== Entries shown ==
------------

(** * LegendasTV subtitle provider: a shallow embedding

    Source: [lib/subliminal/providers/legendastv.py].

    The provider is Python 2 code working on dynamically typed values
    (parsed JSON, guessit dictionaries).  The embedding keeps that shape:
    a type [pyval] of Python values, dictionaries as [gmap string pyval],
    exceptions as an explicit [result] type, and the compiled regular
    expressions as values of a small backtracking matcher.

    Strings are byte strings ([string]); [lower], [isdigit] and the
    character classes of the matcher are the ASCII ones.  Floats are left
    out of [pyval]. *)

From stdpp Require Import gmap strings list fin_maps.
From Stdlib Require Import ZArith Ascii String Strings.Byte Sorted.

#[local] Set Warnings "-register-all".
#[local] Open Scope string_scope.

(** ** Exceptions and results *)

Inductive exn : Type :=
| KeyError
| TypeError
| AttributeError.

Inductive result (A : Type) : Type :=
| Ok (a : A)
| Raise (e : exn).

Arguments Ok {A} a.
Arguments Raise {A} e.

#[global] Instance result_ret : MRet result := fun A a => Ok a.
#[global] Instance result_bind : MBind result := fun A B f m =>
  match m with
  | Ok a => f a
  | Raise e => Raise e
  end.


(** ** Python values *)

Inductive pyval : Type :=
| PNone
| PBool (b : bool)
| PInt (z : Z)
| PStr (s : string)
| PList (l : list pyval)
| PDict (d : gmap string pyval).

(** [d.get(k)]: the value under [k], [None] when the key is absent. *)
Definition get (d : gmap string pyval) (k : string) : pyval :=
  default PNone (d !! k).

(** Truth value of an object, as [if v], [not v], [a and b] test it. *)
Definition truthy (v : pyval) : bool :=
  match v with
  | PNone => false
  | PBool b => b
  | PInt z => negb (z =? 0)%Z
  | PStr s => negb (String.eqb s "")
  | PList l => match l with [] => false | _ => true end
  | PDict d => match map_to_list d with [] => false | _ => true end
  end.

(** An optional integer argument ([None] or an [int]) as a value. *)
Definition of_opt (o : option Z) : pyval :=
  match o with
  | None => PNone
  | Some z => PInt z
  end.

(** [e != v] for [e] a [str]. *)
Definition str_ne (e : string) (v : pyval) : bool :=
  match v with
  | PStr s => negb (String.eqb e s)
  | _ => true
  end.

(** [e != v] for [e] either [None] or an [int]; a [bool] compares as the
    integer it is. *)
Definition int_ne (e : option Z) (v : pyval) : bool :=
  match e, v with
  | None, PNone => false
  | Some z, PInt z' => negb (z =? z')%Z
  | Some z, PBool b => negb (z =? Z.b2z b)%Z
  | _, _ => true
  end.

(** ** Strings *)

Definition is_upper (c : ascii) : bool :=
  let n := nat_of_ascii c in ((65 <=? n) && (n <=? 90))%nat.

Definition is_lower (c : ascii) : bool :=
  let n := nat_of_ascii c in ((97 <=? n) && (n <=? 122))%nat.

Definition is_digit (c : ascii) : bool :=
  let n := nat_of_ascii c in ((48 <=? n) && (n <=? 57))%nat.

Definition lower_char (c : ascii) : ascii :=
  if is_upper c then ascii_of_nat (nat_of_ascii c + 32) else c.

Definition chars (s : string) : list ascii := list_ascii_of_string s.

(** [s.lower()] *)
Definition lower (s : string) : string :=
  string_of_list_ascii (lower_char <$> chars s).

Fixpoint starts_with (p s : list ascii) : bool :=
  match p, s with
  | [], _ => true
  | a :: p', b :: s' => Ascii.eqb a b && starts_with p' s'
  | _ :: _, [] => false
  end.

Fixpoint occurs_in (p s : list ascii) : bool :=
  starts_with p s ||
  match s with
  | [] => false
  | _ :: s' => occurs_in p s'
  end.

(** [p in s] *)
Definition contains (p s : string) : bool := occurs_in (chars p) (chars s).

(** [s.endswith(p)] for one suffix, and for a tuple of suffixes. *)
Definition ends_with (s p : string) : bool :=
  starts_with (rev (chars p)) (rev (chars s)).

Definition endswith (s : string) (suffixes : list string) : bool :=
  existsb (ends_with s) suffixes.

(** [s.isdigit()]: non-empty and digits only. *)
Definition isdigit (s : string) : bool :=
  match chars s with
  | [] => false
  | cs => forallb is_digit cs
  end.

Definition digit_value (c : ascii) : Z := Z.of_nat (nat_of_ascii c) - 48.

(** [int(s)] on a string of digits. *)
Definition int (s : string) : Z :=
  foldl (fun acc c => 10 * acc + digit_value c)%Z 0%Z (chars s).

(** ** [subliminal.subtitle] *)

Module Subtitle.

(** The module [lib/subliminal/subtitle.py] is not part of the sources at
    hand; the matcher takes its comparison as a parameter.  The definitions
    here give that parameter a value, for running the matcher on concrete
    titles. *)

(** Modelled from the spec: the characters that normalization keeps.  The
    spec strips punctuation and diacritics; on byte strings that leaves
    the ASCII letters, the digits and the space. *)
Definition keep (c : ascii) : bool :=
  is_upper c || is_lower c || is_digit c || Ascii.eqb c " ".

(** Modelled from the spec: normalization of a title, "case-folding and
    stripping punctuation/diacritics". *)
Definition sanitize_string (s : string) : string :=
  lower (string_of_list_ascii (filter (fun c => keep c = true) (chars s))).

(** Modelled from the spec: [sanitized_string_equal], missing from the
    sources.  Two strings are equal when their normalized forms are, and
    in partial mode also when one normalized form is a substring of the
    other.  The spec speaks of strings only; here a second operand that
    is not a string raises [TypeError]. *)
Definition sanitized_string_equal
    (string1 : string) (string2 : pyval) (allow_partial : bool) : result bool :=
  match string2 with
  | PStr string2 =>
      let s1 := sanitize_string string1 in
      let s2 := sanitize_string string2 in
      Ok (String.eqb s1 s2 || (allow_partial && (contains s1 s2 || contains s2 s1)))
  | _ => Raise TypeError
  end.

End Subtitle.

(** ** [LegendasTvProvider.matches] *)

Section Matcher.

(** The comparison of [subliminal.subtitle], called with the expected
    title, the actual title (whatever the dictionary holds) and
    [allow_partial]. *)
Variable sanitized_string_equal : string → pyval → bool → result bool.

Definition expected_type_of (expected_season : option Z) : string :=
  if truthy (of_opt expected_season) then "episode" else "movie".

Definition matches (actual_properties : gmap string pyval) (expected_title : string)
    (expected_season expected_episode expected_year : option Z)
    (ignore_episode : bool) : result bool :=
  let expected_type := expected_type_of expected_season in
  if str_ne expected_type (get actual_properties "type") then Ok false
  else if String.eqb expected_type "movie" then
    eq_partial ← sanitized_string_equal expected_title (get actual_properties "title") true;
    if negb eq_partial then Ok false
    else if int_ne expected_year (get actual_properties "year") then
      if truthy (of_opt expected_year) && truthy (get actual_properties "year")
      then Ok false
      else
        eq_exact ← sanitized_string_equal expected_title (get actual_properties "title") false;
        if negb eq_exact then Ok false else Ok true
    else Ok true
  else if String.eqb expected_type "episode" then
    eq_partial ← sanitized_string_equal expected_title (get actual_properties "title") true;
    if negb eq_partial then Ok false
    else if int_ne expected_season (get actual_properties "season") then Ok false
    else if negb ignore_episode && int_ne expected_episode (get actual_properties "episode")
    then Ok false
    else Ok true
  else Ok true.

End Matcher.

(** ** Regular expressions

    The patterns the provider compiles, as values of a backtracking
    matcher with the search order of Python's [re]: alternatives left to
    right, greedy repetitions longest first, lazy ones shortest first.
    Repetition is over one character class, which is all the patterns
    below need. *)

Inductive cclass : Type :=
| CChar (c : ascii)
| CAny
| CDigit.

Inductive regex : Type :=
| Eps
| One (cl : cclass)
| Rep (cl : cclass) (lo : nat) (hi : option nat) (greedy : bool)
| Seq (r1 r2 : regex)
| Alt (r1 r2 : regex)
| Grp (n : nat) (r : regex).

Record compiled : Type := Compile { pattern : regex; ignorecase : bool }.

(** The text of the groups matched so far, the latest first. *)
Definition captures : Type := list (nat * string).

Definition newline : ascii := ascii_of_nat 10.

Definition class_matches (ic : bool) (cl : cclass) (a : ascii) : bool :=
  match cl with
  | CChar c => if ic then Ascii.eqb (lower_char c) (lower_char a) else Ascii.eqb c a
  | CAny => negb (Ascii.eqb a newline)
  | CDigit => is_digit a
  end.

Definition below (count : nat) (hi : option nat) : bool :=
  match hi with
  | None => true
  | Some h => (count <? h)%nat
  end.

Definition or_else (a : option captures) (b : unit → option captures) : option captures :=
  match a with
  | Some c => Some c
  | None => b tt
  end.

Fixpoint rep (ic : bool) (cl : cclass) (lo : nat) (hi : option nat) (greedy : bool)
    (count : nat) (s : list ascii) (caps : captures)
    (k : list ascii → captures → option captures) {struct s} : option captures :=
  let stop := fun _ : unit => if (lo <=? count)%nat then k s caps else None in
  let more := fun _ : unit =>
    match s with
    | a :: s' =>
        if class_matches ic cl a && below count hi
        then rep ic cl lo hi greedy (S count) s' caps k
        else None
    | [] => None
    end in
  if greedy then or_else (more tt) stop else or_else (stop tt) more.

Fixpoint rmatch (ic : bool) (r : regex) (s : list ascii) (caps : captures)
    (k : list ascii → captures → option captures) {struct r} : option captures :=
  match r with
  | Eps => k s caps
  | One cl =>
      match s with
      | a :: s' => if class_matches ic cl a then k s' caps else None
      | [] => None
      end
  | Rep cl lo hi greedy => rep ic cl lo hi greedy 0 s caps k
  | Seq r1 r2 => rmatch ic r1 s caps (fun s' caps' => rmatch ic r2 s' caps' k)
  | Alt r1 r2 => or_else (rmatch ic r1 s caps k) (fun _ => rmatch ic r2 s caps k)
  | Grp n r1 =>
      rmatch ic r1 s caps (fun s' caps' =>
        k s' ((n, string_of_list_ascii (take (List.length s - List.length s') s)) :: caps'))
  end.

(** [p.search(s)]: the match at the leftmost position that has one. *)
Fixpoint search_from (ic : bool) (r : regex) (s : list ascii) : option captures :=
  or_else (rmatch ic r s [] (fun _ caps => Some caps))
    (fun _ => match s with
              | [] => None
              | _ :: s' => search_from ic r s'
              end).

Definition search (p : compiled) (s : string) : option captures :=
  search_from (ignorecase p) (pattern p) (chars s).

(** [p.search(v)] on an arbitrary value: only a string can be searched. *)
Definition re_search (p : compiled) (v : pyval) : result (option captures) :=
  match v with
  | PStr s => Ok (search p s)
  | _ => Raise TypeError
  end.

(** [m.group(n)] *)
Fixpoint group (n : nat) (caps : captures) : pyval :=
  match caps with
  | [] => PNone
  | (i, text) :: rest => if (i =? n)%nat then PStr text else group n rest
  end.

(** [m.group(1) if m else None] *)
Definition group1_or_none (m : option captures) : pyval :=
  match m with
  | Some caps => group 1 caps
  | None => PNone
  end.

Definition Lit (s : string) : regex :=
  foldr (fun c r => Seq (One (CChar c)) r) Eps (chars s).

Definition seq_all (rs : list regex) : regex := foldr Seq Eps rs.

(** ['.*? - (\d{1,2}).*?((emporada)|(Season))'], [re.IGNORECASE] *)
Definition season_re : compiled :=
  Compile
    (seq_all [Rep CAny 0 None false; Lit " - "; Grp 1 (Rep CDigit 1 (Some 2) true);
              Rep CAny 0 None false; Grp 2 (Alt (Grp 3 (Lit "emporada")) (Grp 4 (Lit "Season")))])
    true.

(** ['t{0,2}(\d+)'] *)
Definition imdb_re : compiled :=
  Compile (seq_all [Rep (CChar "t") 0 (Some 2) true; Grp 1 (Rep CDigit 1 None true)]) false.

(** ** [LegendasTvProvider.search_candidates] *)

Definition mapping : list (string * string) :=
  [("id", "id_filme"); ("type", "tipo"); ("title", "dsc_nome"); ("series", "dsc_nome");
   ("season", "temporada"); ("year", "dsc_data_lancamento"); ("title_br", "dsc_nome_br");
   ("imdb_id", "id_imdb")].

Definition type_map : gmap string string :=
  list_to_map [("M", "movie"); ("S", "episode"); ("C", "episode")].
Lemma kelvin_dict_to_unfold u :
  kelvin_dict_to d u h =
    if String.eqb u "kelvin" then (Ret d, h)
    else if String.eqb u "celsius" then
      finish h (build (comprehension_round kelvin_to_celsius m) (keys m) [])
    else if String.eqb u "fahrenheit" then
      finish h (build (comprehension_round kelvin_to_fahrenheit m) (keys m) [])
    else (Raise (ValueError invalid_temperature_unit_message), h).
Proof using live.
  unfold kelvin_dict_to.
  destruct (String.eqb u "kelvin"); [reflexivity|].
  destruct (String.eqb u "celsius"); [apply dict_comprehension_unfold|].
  destruct (String.eqb u "fahrenheit"); [apply dict_comprehension_unfold|].
  reflexivity.
Qed.
End Unfold.

(** ** Dicts *)

Lemma dict_get_notin k (m : dict) : k ∉ keys m -> dict_get k m = None.
Proof.
  induction m as [|[k' v'] m IH]; [reflexivity|]. simpl.
  rewrite not_elem_of_cons. intros [Hne Hnin].
  destruct (String.eqb_spec k k'); [congruence|]. apply IH, Hnin.
Qed.

Lemma dict_get_elem k v (m : dict) : dict_get k m = Some v -> (k, v) ∈ m.
Proof.
  induction m as [|[k' v'] m IH]; simpl; [discriminate|].
  destruct (String.eqb_spec k k') as [->|Hne].
  - intros [= ->]. left.
  - intros H. right. apply IH, H.
Qed.

Lemma elem_keys k v (m : dict) : (k, v) ∈ m -> k ∈ keys m.
Proof. intros H. apply (list_elem_of_fmap_2 fst) in H. exact H. Qed.

Lemma dict_get_item k v (m : dict) :
  NoDup (keys m) -> (k, v) ∈ m -> dict_get k m = Some v.
Proof.
  induction m as [|[k' v'] m IH]; simpl.
  - intros _ H. inversion H.
  - rewrite NoDup_cons, elem_of_cons. intros [Hnin Hnd] [[= -> ->]|Hin].
    + rewrite String.eqb_refl. reflexivity.
    + destruct (String.eqb_spec k k') as [->|Hne]; [|auto].
      destruct Hnin. eapply elem_keys, Hin.
Qed.

Lemma dict_set_fresh k x (acc : dict) :
  k ∉ keys acc -> dict_set k x acc = acc ++ [(k, x)].
Proof.
  induction acc as [|[k' v'] acc IH]; [reflexivity|]. simpl.
  rewrite not_elem_of_cons. intros [Hne Hnin].
  destruct (String.eqb_spec k k'); [congruence|]. rewrite IH by exact Hnin.
  reflexivity.
Qed.

(** ** What a loop builds *)

Section Build.
Context {A : Type} (g : A -> decision).

Lemma build_stored (l : list A) (acc : dict) :
  (forall a, a ∈ l -> exists o, g a = Ret o) ->
  NoDup (keys (acc ++ stored g l)) ->
  build g l acc = (None, acc ++ stored g l).
Proof.
  revert acc. induction l as [|a l IH]; intros acc Hret Hnd.
  - simpl. rewrite app_nil_r. reflexivity.
  - destruct (Hret a) as [o Ho]; [left|].
    assert (Hret' : forall b, b ∈ l -> exists o, g b = Ret o)
      by (intros b Hb; apply Hret; right; exact Hb).
    unfold stored in *. simpl in *. rewrite Ho in *.
    destruct o as [[k x]|]; simpl in *; [|apply IH; assumption].
    assert (Hk : k ∉ keys acc).
    { unfold keys in Hnd. rewrite fmap_app in Hnd.
      apply NoDup_app in Hnd as (_ & Hd & _).
      intros Hin. apply (Hd k Hin). left. }
    rewrite dict_set_fresh by exact Hk.
    rewrite IH; rewrite <- ?app_assoc; auto.
Qed.

Lemma build_raise (pre post : list A) (a : A) (e : exn) (acc : dict) :
  (forall b, b ∈ pre -> exists o, g b = Ret o) ->
  g a = Raise e ->
  (build g (pre ++ a :: post) acc).1 = Some e.
Proof.
  revert acc. induction pre as [|b pre IH]; intros acc Hret Ha; simpl.
  - rewrite Ha. reflexivity.
  - destruct (Hret b) as [o Ho]; [left|]. rewrite Ho.
    destruct o as [[k x]|]; apply IH; auto; intros c Hc; apply Hret; right; exact Hc.
Qed.

Lemma build_error (l : list A) (acc : dict) (e : exn) :
  (build g l acc).1 = Some e -> exists a, a ∈ l /\ g a = Raise e.
Proof.
  revert acc. induction l as [|a l IH]; intros acc; simpl; [discriminate|].
  destruct (g a) as [[[k x]|]|e'] eqn:Ha.
  - intros H. destruct (IH _ H) as (b & Hb & Hgb). exists b. split; [right|]; auto.
  - intros H. destruct (IH _ H) as (b & Hb & Hgb). exists b. split; [right|]; auto.
  - simpl. intros [= ->]. exists a. split; [left|]; auto.
Qed.
End Build.

Lemma build_fmap {A B : Type} (p : A -> B) (g : A -> decision) (g' : B -> decision)
    (l : list A) (acc : dict) :
  (forall a, a ∈ l -> g' (p a) = g a) ->
  build g' (p <$> l) acc = build g l acc.
Proof.
  revert acc. induction l as [|a l IH]; intros acc Heq; [reflexivity|].
  simpl. rewrite Heq by left.
  destruct (g a) as [[[k x]|]|e]; try reflexivity; apply IH; intros b Hb; apply Heq; right; exact Hb.
Qed.

(** The items stored by rounds that keep the key of the item they look at. *)
Section Stored.
Context (g : string * pyval -> decision) (keep : string * pyval -> bool)
        (R : string -> pyval -> pyval -> Prop).

Lemma keeps_cons a m : keeps g keep R (a :: m) -> keeps g keep R m.
Proof. intros H k v Hin. apply H. right. exact Hin. Qed.

Lemma keeps_ret m : keeps g keep R m -> forall a, a ∈ m -> exists o, g a = Ret o.
Proof.
  intros H [k v] Hin. specialize (H k v Hin).
  destruct (keep (k, v)); [destruct H as (v' & -> & _)|rewrite H]; eauto.
Qed.

Lemma stored_keys m : keeps g keep R m -> keys (stored g m) = keys (List.filter keep m).
Proof.
  induction m as [|[k v] m IH]; intros H; [reflexivity|].
  pose proof (H k v (list_elem_of_here _ _)) as Hkv.
  unfold stored in *. simpl.
  destruct (keep (k, v)).
  - destruct Hkv as (v' & -> & _). simpl. f_equal. apply IH, (keeps_cons _ _ H).
  - rewrite Hkv. apply IH, (keeps_cons _ _ H).
Qed.

Lemma filter_keys_subset m k : k ∈ keys (List.filter keep m) -> k ∈ keys m.
Proof.
  induction m as [|a m IH]; simpl; [auto|].
  destruct (keep a); simpl; rewrite ?elem_of_cons; intuition.
Qed.

Lemma filter_keys_NoDup m : NoDup (keys m) -> NoDup (keys (List.filter keep m)).
Proof.
  induction m as [|a m IH]; simpl; [auto|].
  rewrite NoDup_cons. intros [Hnin Hnd].
  destruct (keep a); simpl; [|auto].
  apply NoDup_cons. split; [|auto].
  intros Hin. apply Hnin, filter_keys_subset, Hin.
Qed.

Lemma stored_get m :
  keeps g keep R m -> NoDup (keys m) ->
  forall k v, (k, v) ∈ m ->
    if keep (k, v) then exists v', dict_get k (stored g m) = Some v' /\ R k v v'
    else dict_get k (stored g m) = None.
Proof.
  induction m as [|[k0 v0] m IH]; intros H Hnd k v Hin; [inversion Hin|].
  pose proof (H k0 v0 (list_elem_of_here _ _)) as H0.
  pose proof (keeps_cons _ _ H) as H'.
  simpl in Hnd. apply NoDup_cons in Hnd as [Hnin Hnd].
  apply elem_of_cons in Hin as [[= -> ->]|Hin].
  - unfold stored. simpl. destruct (keep (k0, v0)).
    + destruct H0 as (v' & -> & HR). simpl. rewrite String.eqb_refl. eauto.
    + rewrite H0. apply dict_get_notin.
      change (k0 ∉ keys (stored g m)). rewrite (stored_keys _ H').
      intros Hk. apply Hnin, filter_keys_subset, Hk.
  - assert (Hne : k <> k0) by (intros ->; apply Hnin; eapply elem_keys, Hin).
    specialize (IH H' Hnd k v Hin).
    unfold stored in *. simpl.
    destruct (keep (k0, v0)).
    + destruct H0 as (v' & -> & _). simpl.
      destruct (String.eqb_spec k k0); [congruence|]. exact IH.
    + rewrite H0. exact IH.
Qed.

Lemma build_kept m :
  keeps g keep R m -> NoDup (keys m) -> build g m [] = (None, stored g m).
Proof.
  intros H Hnd. rewrite build_stored; [reflexivity|apply keeps_ret, H|].
  simpl. rewrite (stored_keys _ H). apply filter_keys_NoDup, Hnd.
Qed.
End Stored.

(** ** The Beaufort chain *)

Lemma ext_lt_true x y : ext_lt x y = true <-> val_lt x y.
Proof.
  unfold ext_lt, val_lt. destruct (Float.compare x y) as [[ | | ]|]; split; congruence.
Qed.
(** * libziparchive/unzip.cpp: the unzip / zipinfo command-line tool

    A shallow embedding of the extraction pipeline of [unzip.cpp] and the
    properties its design document states about it.  Pure helpers become
    functions; the code that touches the process state (overwrite mode,
    errno, file system, standard streams) becomes a state-passing monad
    whose computations may also terminate the process ([exit]).

    External collaborators are modelled at their interface:
    - [fnmatch(3)] is a section variable (any matcher);
    - the POSIX calls [stat], [mkdir], [open], [close] act on a small file
      system model with path resolution;
    - the archive parser is a list of entries followed by a final status. *)

From Stdlib Require Import ZArith Lia String Ascii List Bool.
From stdpp Require Import base gmap sets list strings.
Import ListNotations.

Local Open Scope string_scope.
Local Open Scope Z_scope.

#[local] Set Warnings "-clear-no-such-hyp".

(** ** Machine integers *)

Module Int.

(** Two's complement reading of the low [bits] bits of [x]. *)
Definition wrap_signed (bits : Z) (x : Z) : Z :=
  let m := x mod 2 ^ bits in
  if m <? 2 ^ (bits - 1) then m else m - 2 ^ bits.

(** Unsigned reading of the low [bits] bits of [x]. *)
Definition wrap_unsigned (bits : Z) (x : Z) : Z := x mod 2 ^ bits.

Definition to_int (x : Z) : Z := wrap_signed 32 x.
Definition to_int64 (x : Z) : Z := wrap_signed 64 x.
Definition to_uint64 (x : Z) : Z := wrap_unsigned 64 x.
(** [size_t] on the LP64 targets the tool is built for. *)
Definition to_size_t (x : Z) : Z := wrap_unsigned 64 x.
(** X21.  When [Group.map_estimate] returns, the keys of the returned dict
    are exactly the names of the member sites, the parameter store holds a
    parameter ["auto_" + name] for every member site, and every parameter
    that existed before the call still has its old value. *)
Theorem Group_map_estimate_spec (g : Group) (zs : gmap string tensor) (st st' : state) :
  Group_map_estimate pyro_plate g st = (Ok zs, st') ->
  dom zs = list_to_set (site_name <$> group_sites g)
  /\ (forall s, s ∈ group_sites g ->
        is_Some (param_store st' !! param_name_of (site_name s)))
  /\ (forall k w, param_store st !! k = Some w -> param_store st' !! k = Some w).
Proof.
  unfold Group_map_estimate. intros Hrun.
  apply Group_map_estimate_loop_spec in Hrun as (Hdom & Hzs & Hmono).
  split; [|split; assumption]. rewrite Hdom, dom_empty_L. apply union_empty_l_L.
Qed.
End GroupMapEstimate.

Lemma Group_map_estimate_spec_witness :
  exists zs st',
    Group_map_estimate (lib := lib_real) plate_of_args group_abx st3 = (Ok zs, st')
    /\ dom zs = list_to_set (site_name <$> group_sites group_abx)
    /\ (forall s, s ∈ group_sites group_abx ->
          is_Some (param_store st' !! param_name_of (site_name s)))
    /\ (forall k w, param_store st3 !! k = Some w -> param_store st' !! k = Some w).
Proof.
  eexists _, _. split; [vm_compute; reflexivity|].
  apply (Group_map_estimate_spec (lib := lib_real) plate_of_args group_abx _ st3).
  vm_compute. reflexivity.
Defined.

------------

== Task to complete ==
Starting at the top of the data above, repeat every line exactly until the line containing "match l with" has been given, then stop.

== Written response ==
(** * LegendasTV subtitle provider: a shallow embedding

    Source: [lib/subliminal/providers/legendastv.py].

    The provider is Python 2 code working on dynamically typed values
    (parsed JSON, guessit dictionaries).  The embedding keeps that shape:
    a type [pyval] of Python values, dictionaries as [gmap string pyval],
    exceptions as an explicit [result] type, and the compiled regular
    expressions as values of a small backtracking matcher.

    Strings are byte strings ([string]); [lower], [isdigit] and the
    character classes of the matcher are the ASCII ones.  Floats are left
    out of [pyval]. *)

From stdpp Require Import gmap strings list fin_maps.
From Stdlib Require Import ZArith Ascii String Strings.Byte Sorted.

#[local] Set Warnings "-register-all".
#[local] Open Scope string_scope.

(** ** Exceptions and results *)

Inductive exn : Type :=
| KeyError
| TypeError
| AttributeError.

Inductive result (A : Type) : Type :=
| Ok (a : A)
| Raise (e : exn).

Arguments Ok {A} a.
Arguments Raise {A} e.

#[global] Instance result_ret : MRet result := fun A a => Ok a.
#[global] Instance result_bind : MBind result := fun A B f m =>
  match m with
  | Ok a => f a
  | Raise e => Raise e
  end.


(** ** Python values *)

Inductive pyval : Type :=
| PNone
| PBool (b : bool)
| PInt (z : Z)
| PStr (s : string)
| PList (l : list pyval)
| PDict (d : gmap string pyval).

(** [d.get(k)]: the value under [k], [None] when the key is absent. *)
Definition get (d : gmap string pyval) (k : string) : pyval :=
  default PNone (d !! k).

(** Truth value of an object, as [if v], [not v], [a and b] test it. *)
Definition truthy (v : pyval) : bool :=
  match v with
  | PNone => false
  | PBool b => b
  | PInt z => negb (z =? 0)%Z
  | PStr s => negb (String.eqb s "")
  | PList l => match l with [] => false | _ => true end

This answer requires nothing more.